Tak berhenti di situ, CrowdStrike juga melibatkan dua vendor keamanan perangkat lunak pihak ketiga independen untuk melakukan peninjauan lebih lanjut terhadap kode sensor Falcon untuk keamanan dan jaminan kualitas. Mereka juga melakukan peninjauan independen terhadap proses kualitas ujung ke ujung dari pengembangan hingga penyebaran.

Perusahaan juga berjanji untuk bekerja sama dengan Microsoft ketika Windows memperkenalkan cara baru untuk menjalankan fungsi keamanan di ruang pengguna daripada bergantung pada driver kernel.

“Driver kernel CrowdStrike dimuat dari fase awal booting sistem untuk memungkinkan sensor mengamati dan mempertahankan sistem terhadap malware yang diluncurkan sebelum proses mode pengguna dimulai,” katanya.

“Menyediakan konten keamanan terbaru (misalnya, Rapid Response Content CrowdStrike) untuk kemampuan kernel ini memungkinkan sensor mempertahankan sistem terhadap lanskap ancaman yang berkembang pesat tanpa melakukan perubahan pada kode kernel. Rapid Response Content adalah data konfigurasi; itu bukan kode atau driver kernel.”

Pengungkapan penyebab utama ini muncul setelah Delta Air Lines menyatakan bahwa mereka tidak punya pilihan selain menuntut CrowdStrike dan Microsoft atas gangguan besar dan biaya tambahan sekitar $500 juta terkait dengan ribuan penerbangan yang dibatalkan.
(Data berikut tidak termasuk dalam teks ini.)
(** A build that dies before any of its own code runs is still rolled
    back.  With nothing but the guard running, the first two launches only
    count, and the third inside the window puts the backed-up bytes back at
    the target, executable, records the version in the denylist and takes
    the probation and the counter away. *)
Theorem guard_restores_on_the_third_start st bk tg d c1 c2 c3 :
  onProbation st bk tg d -> startsAre d [] ->
  0 < Unix c1 -> Unix c1 <= Unix c2 <= Unix c3 -> Unix c3 - Unix c1 <= WINDOW ->
  Unix c3 <= max_int64 - unixToInternal ->
  exists d1 d2 d3,
    guard_check StateDir (Target st) (q d c1) = (Ret tt, q d1 c1) /\
    guard_check StateDir (Target st) (q d1 c2) = (Ret tt, q d2 c2) /\
    guard_check StateDir (Target st) (q d2 c3) = (Ret tt, q d3 c3) /\
    d1 !! Target st = Some tg /\ d2 !! Target st = Some tg /\
    d3 !! Target st = Some (File (f_data bk) true 493) /\
    d3 !! Backup st = None /\ d3 !! PROBATION StateDir = None /\ d3 !! STARTS StateDir = None /\
    deniedRaw StateDir d3 =
      Some (default [] (deniedRaw StateDir d) ++ PendingVersion st ++ [nl]).
Proof.
  intros Hop Hs H1 H2 H3 H4.
  assert (Hst : Forall stamp [Unix c1; Unix c2; Unix c3]) by (repeat constructor; lia).
  pose proof Hst as Hall. inversion_clear Hst as [|? ? S1 Hst']. inversion_clear Hst' as [|? ? S2 Hst''].
  destruct (guard_count_run st bk tg d c1 []) as (d1 & R1 & F1 & O1 & A1);
    [done|done|lia|by constructor|unfold LIMIT; simpl; lia|].
  destruct (guard_count_run st bk tg d1 c2 [Unix c1]) as (d2 & R2 & F2 & O2 & A2);
    [done|done|lia|by apply Forall_cons; split; [|apply Forall_singleton]|unfold LIMIT; simpl; lia|].
  destruct (guard_run st bk tg d2 c3 [Unix c1; Unix c2]) as (d' & F3 & _ & R3);
    [done|done|unfold KEEP; simpl; lia|lia|].
  pose proof (onProbation_frame _ _ _ _ _ O2 F3) as [_ _ _ _ (_ & _ & Hbr) _ (B1 & B2 & B3)].
  replace (LIMIT <? _)%nat with true in R3.
  2: { symmetry. apply Nat.ltb_lt. rewrite recentStarts_stamps by exact Hall.
       unfold LIMIT, WINDOW in *. simpl. rewrite !filter_cons, !decide_True by lia. simpl. lia. }
  exists d1, d2. eexists. do 3 (split; [done|]).
  split; [by destruct (op_target _ _ _ _ O1) as (_ & ? & _)|].
  split; [by destruct (op_target _ _ _ _ O2) as (_ & ? & _)|].
  unfold restored_disk, guard_files in *.
  rewrite !not_elem_of_cons in B1, B2. destruct_and!.
  assert (NPS : PROBATION StateDir ≠ STARTS StateDir) by (unfold PROBATION, STARTS; path_ne).
  assert (NPD : PROBATION StateDir ≠ DENIED StateDir) by (unfold PROBATION, DENIED; path_ne).
  assert (NSD : STARTS StateDir ≠ DENIED StateDir) by (unfold STARTS, DENIED; path_ne).
  split; [rewrite !lookup_delete_ne, lookup_insert_ne, lookup_insert_eq, Hbr by done; done|].
  split; [rewrite !lookup_delete_ne, !lookup_insert_ne, lookup_delete_eq by done; done|].
  split; [rewrite lookup_delete_ne, lookup_delete_eq by done; done|].
  split; [apply lookup_delete_eq|].
  unfold deniedRaw. fold (DENIED StateDir).
  rewrite !lookup_delete_ne, lookup_insert_eq by done. simpl. f_equal. unfold extended.
  rewrite lookup_insert_ne, lookup_delete_ne by done.
  assert (Hd : d' !! DENIED StateDir = d !! DENIED StateDir).
  { rewrite F3, F2, F1; [done|..]; unfold STARTS, DENIED; path_ne. }
  rewrite Hd. by destruct (d !! DENIED StateDir).
Qed.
Baik CrowdStrike maupun Microsoft telah menanggapi kritik tersebut, menyatakan bahwa mereka tidak bertanggung jawab atas pemadaman yang berlangsung selama berhari-hari dan bahwa Delta menolak tawaran bantuan mereka di lokasi, menunjukkan bahwa masalah pembawa bisa berjalan jauh lebih dalam daripada mesin Windows mereka yang mati akibat pembaruan keamanan yang salah.

CrowdStrike telah menolak klaim bahwa sensor Falcon-nya rentan terhadap peningkatan hak istimewa atau eksekusi kode jarak jauh, menyatakan bahwa pembacaan memori di luar batas (OOB) tidak menyediakan “mekanisme untuk menulis ke alamat memori arbitrer atau mengontrol eksekusi program — bahkan dalam kondisi ideal di mana penyerang dapat mempengaruhi memori kernel sehingga alamat di luar batas yang dibaca sepenuhnya dikontrol.”

Pernyataan tersebut menanggapi laporan dari perusahaan riset keamanan China Qihoo 360 yang menyatakan bahwa bug sensor yang menghancurkan jutaan komputer Windows dapat dimanfaatkan untuk peningkatan hak istimewa dan eksekusi kode jarak jauh.

“Tidak ada jalur yang mengarah ke kerusakan memori tambahan atau kontrol eksekusi program,” kata Adam Meyers, menambahkan bahwa perusahaan telah “menerapkan beberapa lapisan perlindungan untuk mencegah perusakan file saluran,” seperti penjepitan sertifikat, validasi checksum, daftar kontrol akses (ACL) pada file saluran, dan deteksi anti-perusakan.

“Bug pembacaan di luar batas, meskipun merupakan masalah serius yang telah kami atasi, tidak memberikan jalur untuk penulisan memori arbitrer atau kontrol eksekusi program. Ini secara signifikan membatasi potensinya untuk eksploitasi.”